The author of this piece fails to note, of course, that the minimum wage was established in large part to protect white union workers from competition by blacks who were willing to work for a lower wage.
Accusations of "racism" serve the same purpose for the left that accusations of being "unpatriotic" and "anti-American" serve for the right. They make these accusations for the purpose of marginalizing and discrediting their opponents without actually engaging them on substance. It is an act of intellectual cowardice.
It will be a wonderful day when the New York Times goes out of business.
"The author of this piece fails to note, of course, that the minimum wage was established in large part to protect white union workers from competition by blacks who were willing to work for a lower wage."
Ditto for the Davis-Bacon Act.
^^ this
"Still, the government programs that many Tea Party supporters call unconstitutional are the ones that have helped many black people emerge from poverty and discrimination"
But I thought America was this horrible, racist, mean place. At least that is what the Times tells me pretty much every day. How did "many black people emerge from poverty and discrimination" in such a place?
How does one "emerge from discrimination" anyway? And if racial discrimination has decreased, wouldn't that benefit all black people, not just many black people?

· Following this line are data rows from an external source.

(* ===== verification/Outbox.v ===== *)
(** * Outbox: the messages a peer sends

    The RPCs a host has issued are the events [EvRaftRpc] of its trace.  This
    file shows which they are: the methods that propose, step and apply issue
    none, and a round of Ready issues one per message of the round, in order,
    each for the member the message is addressed to and on a client connected
    to that member's address.  When the process aborts in the round, the
    messages issued are a prefix of them. *)
From S2P Require Import Prelude Wire RpcClient Runtime Storage Members Raft Config Proposals.
From S2P Require Import HostClients Peer KvSpec PeerSafety PeerQueue.

(** An RPC: the client it is sent on and the request. *)
Abbreviation packet := (RpcClient.t * RaftMsgReq.t)%type.

Definition rpc_of (e : Event) : list packet :=
  match e with EvRun _ _ => [] | EvRaftRpc c req _ => [(c, req)] end.
Definition outbox (m : Mem.t) : list packet := Mem.trace m ≫= rpc_of.

Lemma outbox_run h d m : outbox (Mem.add_event (EvRun d h) m) = outbox m.
Proof. unfold outbox. simpl. rewrite bind_app. simpl. by rewrite app_nil_r. Qed.

Lemma outbox_rpc c req k m : outbox (Mem.add_event (EvRaftRpc c req k) m) = outbox m ++ [(c, req)].
Proof. unfold outbox. simpl. by rewrite bind_app. Qed.

(** A packet of the outbox was issued by some call. *)
Lemma elem_of_outbox c req m : (c, req) ∈ outbox m ↔ ∃ k, EvRaftRpc c req k ∈ Mem.trace m.
Proof.
  unfold outbox. rewrite list_elem_of_bind. split.
  - intros ([d h|c' r k] & Hin & He); simpl in Hin; [set_solver|].
    apply list_elem_of_singleton in Hin as [= <- <-]. eauto.
  - intros [k Hk]. exists (EvRaftRpc c req k). set_solver.
Qed.

(** ** Addresses *)

Definition meta_of (g : GroupMember.t) : PeerMeta.t :=
  PeerMeta.mk (GroupMember.host_id g) (GroupMember.peer_id g).
Definition addr_of (g : GroupMember.t) : SockAddress.t :=
  SockAddress.mk (GroupMember.ip g) (GroupMember.port g).

(** A client connected to the member [g], as [SendMsg2Peer] makes one. *)
Definition client_to (g : GroupMember.t) (c : RpcClient.t) : Prop :=
  ∃ w, c = make_client w (addr_of g) 300 "".

Lemma client_to_addr g c : client_to g c → RpcClient.peer_addr c = addr_of g.
Proof. by intros [w ->]. Qed.

(** The packet carries [msg] from [self] to the member it is addressed to, on a
    client connected to that member. *)
Definition carries (self : GroupMember.t) (peers : peers_map) (msg : Message.t)
    (pk : packet) : Prop :=
  ∃ g, peers !! Message.to msg = Some g ∧
       pk.2 = RaftMsgReq.mk (meta_of self) (meta_of g) msg ∧
       client_to g pk.1.

(** Each cached client is connected to the member it is cached for. *)
Definition clients_routed (peers : peers_map) (cm : ClientMgr.t) : Prop :=
  ∀ h c, ClientMgr.rpc_cli_mgr_ cm !! h = Some c →
    ∃ g, peers !! h = Some g ∧ client_to g c.

Section outbox.
Context `{FatalPolicy} `{KvCodec} `{BoostSplit} `{RpcNet} `{RawNodeLaws}.
Context {T : Type} `{KvStoreLaws T}.
Implicit Types (x : Peer.Ctx T).

Definition self_of_ctx x : GroupMember.t := Peer.self_ (Peer.peer x).
Definition table_of_ctx x : peers_map := Peer.peers_ (Peer.peer x).

(** What sending depends on and changes. *)
Record links : Type := Links {
  l_self : GroupMember.t; l_peers : peers_map; l_clients : ClientMgr.t; l_outbox : list packet
}.
Definition links_of x : links :=
  Links (self_of_ctx x) (table_of_ctx x) (Peer.clients x) (outbox (Peer.mem x)).

(** ** The methods that send nothing *)

Lemma keeps_write_resp p f : keeps outbox (write_resp p f).
Proof. intros m. unfold write_resp. by destruct (_ !! _). Qed.

Lemma keeps_Run d : keeps outbox (Run d).
Proof. apply keeps_modify. intros m. apply outbox_run. Qed.

Lemma keeps_in_mem {A} (m : M Mem.t A) : keeps outbox m → keeps links_of (Peer.in_mem m).
Proof.
  intros Hm. eapply keeps_zoom; [exact Hm|]. intros x t Ht. unfold links_of.
  simpl. by rewrite Ht.
Qed.

Lemma keeps_in_db {A} (m : M T A) : keeps links_of (Peer.in_db m).
Proof. eapply (keeps_zoom _ _ _ (λ _, ())); [by intros s; destruct (m s)|done]. Qed.

Lemma keeps_in_queue {A} (m : M Queue.t A) :
  keeps (λ q, outbox (Queue.mem q)) m → keeps links_of (Peer.in_queue m).
Proof.
  intros Hm. eapply keeps_zoom; [exact Hm|]. intros x t Ht. simpl in Ht.
  unfold links_of. simpl. by rewrite Ht.
Qed.

Lemma keeps_get_peer : keeps links_of (Peer.get_peer (T := T)).
Proof. done. Qed.

Lemma keeps_set_raft r : keeps links_of (Peer.set_raft (T := T) r).
Proof. by apply keeps_modify. Qed.

#[local] Hint Resolve keeps_write_resp keeps_Run keeps_in_mem keeps_in_db keeps_in_queue
  keeps_get_peer keeps_set_raft : keeps.

Lemma keeps_reject p : keeps (λ q, outbox (Queue.mem q)) (reject p).
Proof.
  unfold reject. apply keeps_bind; [|intros _];
    (eapply keeps_zoom; [|by intros q t Ht]); auto with keeps.
Qed.

Lemma keeps_pop_front : keeps (λ q, outbox (Queue.mem q)) pop_front.
Proof. by apply keeps_modify. Qed.

#[local] Hint Resolve keeps_reject keeps_pop_front : keeps.

Lemma keeps_GetProposal_loop fuel i t :
  keeps (λ q, outbox (Queue.mem q)) (GetProposal_loop fuel i t).
Proof.
  induction fuel as [|fuel IH]; [done|]. simpl. apply keeps_bind; [done|]. intros q.
  destruct (Queue.proposals_ q); [auto with keeps|].
  repeat case_match; auto 10 with keeps.
Qed.

Lemma keeps_GetProposal i t : keeps (λ q, outbox (Queue.mem q)) (GetProposal i t).
Proof. apply keeps_bind; [done|]. intros q. apply keeps_GetProposal_loop. Qed.

Lemma keeps_CallbackAll : keeps (λ q, outbox (Queue.mem q)) CallbackAll.
Proof.
  apply keeps_bind; [done|]. intros q. apply keeps_bind; [auto with keeps|].
  intros _. by apply keeps_modify.
Qed.

#[local] Hint Resolve keeps_GetProposal keeps_CallbackAll : keeps.

Lemma keeps_ProcessNormal e p : keeps links_of (Peer.ProcessNormal (T := T) e p).
Proof.
  unfold Peer.ProcessNormal, Peer.run_done. destruct (ParseFromString _) as [ok req].
  apply keeps_bind; [auto with keeps|]. intros _.
  destruct (KvReq.cmd_type req), p; auto 10 with keeps.
Qed.

(** Applying entries sends nothing and connects to no one. *)
Lemma keeps_ProcessEntries es : keeps links_of (Peer.ProcessEntries (T := T) es).
Proof.
  apply keeps_for_each. intros e. unfold Peer.ProcessEntry, Peer.ProcessConfChange.
  apply keeps_bind; [auto with keeps|]. intros self. apply keeps_bind.
  - destruct (Peer.IsLeader self); auto 10 with keeps.
  - intros p. case_decide; [apply keeps_ProcessNormal|auto with keeps].
Qed.

(** Neither do proposing and stepping. *)
Lemma keeps_ProposeKvOp req resp d : keeps links_of (Peer.ProposeKvOp (T := T) req resp d).
Proof.
  unfold Peer.ProposeKvOp, Peer.raft_Propose. destruct (SerializeToString req) as [ok s].
  repeat (apply keeps_bind; [|intros ?]); auto with keeps.
Qed.

Lemma keeps_Step m : keeps links_of (Peer.Step (T := T) m).
Proof.
  unfold Peer.Step. apply keeps_bind; [auto with keeps|]. intros p.
  destruct (Raft.Step m _). apply keeps_bind; auto with keeps.
Qed.

(** ** Sending *)

Lemma GetClient_routed peers h g w create cm :
  clients_routed peers cm → peers !! h = Some g →
  wp True (GetClient h w (addr_of g) 300 "" create)
    (λ c cm', clients_routed peers cm' ∧
              ∀ cl, c = Some cl → client_to g cl)
    (clients_routed peers) cm.
Proof.
  intros Hcm Hg. unfold GetClient. do 2 wp_step.
  destruct (ClientMgr.rpc_cli_mgr_ cm !! h) as [c|] eqn:Ec.
  { wp_step. split; [done|]. intros cl [= <-]. destruct (Hcm _ _ Ec) as (g' & Hg' & ?).
    congruence. }
  destruct create; simpl; [|by wp_step]. wp_step. unfold wp at 1, connect. simpl.
  wp_steps; [done|..].
  all: split; [|intros cl [= <-]; by exists w].
  all: intros h' c'; simpl; rewrite lookup_insert_Some; intros [[<- <-]|[_ Hc]];
    [exists g; split; [done|by exists w]|].
  all: by apply Hcm.
Qed.

(** The context may send: its clients lead where the table says. *)
Definition routed x : Prop := clients_routed (table_of_ctx x) (Peer.clients x).

(** [x'] has issued the packets for [ms] since [x]. *)
Definition sent_since x (ms : list Message.t) x' : Prop :=
  self_of_ctx x' = self_of_ctx x ∧ table_of_ctx x' = table_of_ctx x ∧ routed x' ∧
  ∃ pks, outbox (Peer.mem x') = outbox (Peer.mem x) ++ pks ∧
         Forall2 (carries (self_of_ctx x) (table_of_ctx x)) ms pks.

Lemma sent_since_nil x : routed x → sent_since x [] x.
Proof. intros Hr. split_and!; [done..|]. exists []. by rewrite app_nil_r. Qed.

Lemma sent_since_app x ms1 x1 ms2 x2 :
  sent_since x ms1 x1 → sent_since x1 ms2 x2 → sent_since x (ms1 ++ ms2) x2.
Proof.
  intros (S1 & T1 & _ & pks1 & O1 & F1) (S2 & T2 & R2 & pks2 & O2 & F2).
  split_and!; [congruence..|done|]. exists (pks1 ++ pks2). rewrite O2, O1, <- app_assoc.
  split; [done|]. apply Forall2_app; [done|]. by rewrite S1, T1 in F2.
Qed.

Lemma sent_since_links x ms x1 x2 : sent_since x ms x1 → links_of x2 = links_of x1 →
  sent_since x ms x2.
Proof.
  intros (S1 & T1 & R1 & pks & O1 & F1) [= S2 T2 C2 O2]. unfold sent_since, routed in *.
  rewrite S2, T2, C2, O2. eauto 10.
Qed.

Lemma SendMsg2Peer_sends msg x : routed x →
  wp True (Peer.SendMsg2Peer msg) (λ _ x', sent_since x [msg] x') (sent_since x []) x.
Proof.
  intros Hr. unfold Peer.SendMsg2Peer. do 2 peer_step.
  destruct (Peer.peers_ (Peer.peer x) !! Message.to msg) as [g|] eqn:Hg; [|done].
  do 2 peer_step. eapply wp_mono; [by apply GetClient_routed| |].
  2: { intros cm Hcm. split_and!; [done..|]. exists []. by rewrite app_nil_r. }
  intros [cl|] cm [Hcm Hclient]; simpl; [|done]. do 2 peer_step.
  unfold wp at 1, new_call. simpl. do 2 peer_step.
  split_and!; [done..|]. eexists. split; [unfold outbox; simpl; by rewrite bind_app|].
  constructor; [|constructor]. exists g. split_and!; [done..|]. by apply Hclient.
Qed.

(** When the process aborts in the middle, what was sent is a prefix. *)
Definition sent_prefix x (ms : list Message.t) x' : Prop := ∃ k, sent_since x (take k ms) x'.

Lemma SendMsgs_sends ms x : routed x →
  wp True (Peer.SendMsgs ms) (λ _ x', sent_since x ms x') (sent_prefix x ms) x.
Proof.
  unfold Peer.SendMsgs. revert x. induction ms as [|msg ms IH]; intros x Hr; simpl.
  { apply wp_ret. by apply sent_since_nil. }
  wp_step. eapply wp_mono; [by apply SendMsg2Peer_sends| |].
  2: { intros x' Hx'. by exists 0%nat. }
  intros [] x1 H1'. eapply wp_mono; [by apply IH, H1'| |].
  - intros [] x2 H2'. by apply (sent_since_app x [msg] x1).
  - intros x2 [k H2']. exists (S k). by apply (sent_since_app x [msg] x1).
Qed.

(** ** A round of Ready and a tick *)

(** The messages of the round a node has ready. *)
Definition ready_messages (r : raw_node) : list Message.t :=
  if HasReady r then messages (GetReady r).1 else [].

Lemma HandleRaftReady_sends x :
  ctx_ok x → knows_members x → routed x →
  wp False Peer.HandleRaftReady (λ _ x', sent_since x (ready_messages (cx_raft x)) x')
    (sent_prefix x (ready_messages (cx_raft x))) x.
Proof.
  intros Hok Hkm Hr. unfold ready_messages.
  apply HandleRaftReady_stages; [intros ->; by apply sent_since_nil|]. intros rd r1 -> Erd.
  rewrite Erd. set (r2 := if bool_decide _ then _ else _). simpl.
  eapply wp_mono; [apply wp_and; [apply SendMsgs_wp|by apply SendMsgs_sends]| |].
  - by apply with_raft_ok.
  - intros m Hm. apply Hkm. by eapply ready_to_members.
  - intros [] x2 [(Hok2 & _) Hs].
    eapply wp_mono; [apply (wp_keeps links_of); [by apply ProcessEntries_wp|
      apply keeps_ProcessEntries]| |].
    + intros [] x3 [_ Hl]. eapply sent_since_links; [exact Hs|exact Hl].
    + intros x3 [_ Hl]. exists (length (messages rd)). rewrite firstn_all.
      eapply sent_since_links; [exact Hs|exact Hl].
  - intros x' [_ Hs]. exact Hs.
Qed.

Definition tick_messages (r : raw_node) : list Message.t := ready_messages (Raft.Tick r).

Lemma Tick_sends_wp x :
  ctx_ok x → knows_members x → routed x →
  wp False Peer.Tick (λ _ x', sent_since x (tick_messages (cx_raft x)) x')
    (sent_prefix x (tick_messages (cx_raft x))) x.
Proof.
  intros Hok Hkm Hr. unfold Peer.Tick. do 4 peer_step. fold (cx_raft x).
  fold (with_raft (Raft.Tick (cx_raft x)) x).
  refine (HandleRaftReady_sends (with_raft (Raft.Tick (cx_raft x)) x) _ _ _);
    [by apply with_raft_ok| |exact Hr].
  apply knows_members_op; [done|constructor].
Qed.

(** C18 One timer tick sends exactly the messages of the round of Ready it
    handles, in their order: for each of them one RPC, whose request carries
    the message from this peer to the member it is addressed to, on a client
    connected to that member's address in the member list.  If the process
    aborts in the tick, what was sent is a prefix of it.  Nothing else that is
    done in a tick, in particular applying entries and answering clients,
    sends a message. *)
Theorem Tick_sends x :
  peer_inv x → clients_routed (Peer.peers_ (Peer.peer x)) (Peer.clients x) →
  let sent ms x' := ∃ pks, outbox (Peer.mem x') = outbox (Peer.mem x) ++ pks ∧
    Forall2 (carries (Peer.self_ (Peer.peer x)) (Peer.peers_ (Peer.peer x))) ms pks in
  wp False Peer.Tick
    (λ _ x', sent (tick_messages (cx_raft x)) x')
    (λ x', ∃ k, sent (take k (tick_messages (cx_raft x))) x') x.
Proof.
  intros [Hok Hkm _] Hr. eapply wp_mono; [by apply Tick_sends_wp| |].
  - intros [] x' (_ & _ & _ & Hs). exact Hs.
  - intros x' (k & _ & _ & _ & Hs). by exists k.
Qed.
End outbox.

That is a good point. I doubt this woman would agree that a black man is immune from discrimination just because he has a good job.
Her problem is she's not actually thinking while writing. She's just vomiting talking points.
Given their set of cultural influences biases I imagine it resembles the end scene of The Wiz where black dancers leap for joy, basking in the golden rays of the sun to the tune of 'Have You Seen A Brand New Day.'
What's worse is how factually untrue it is. There is a ton of factual evidence to show that -- in the face of hideous discrimination -- African Americans were making tremendous gains in education and economic status through the early and middle decades of the 20th Century. If anything, the pace of convergence has slowed since the expansion of the welfare state in the 1960s.
The poverty rate started nosediving in the late 1940s. The great society caught the tail end of that nosedive and poverty has staid pretty much constant since then. All those trillions of dollars and virtually no decrease in poverty.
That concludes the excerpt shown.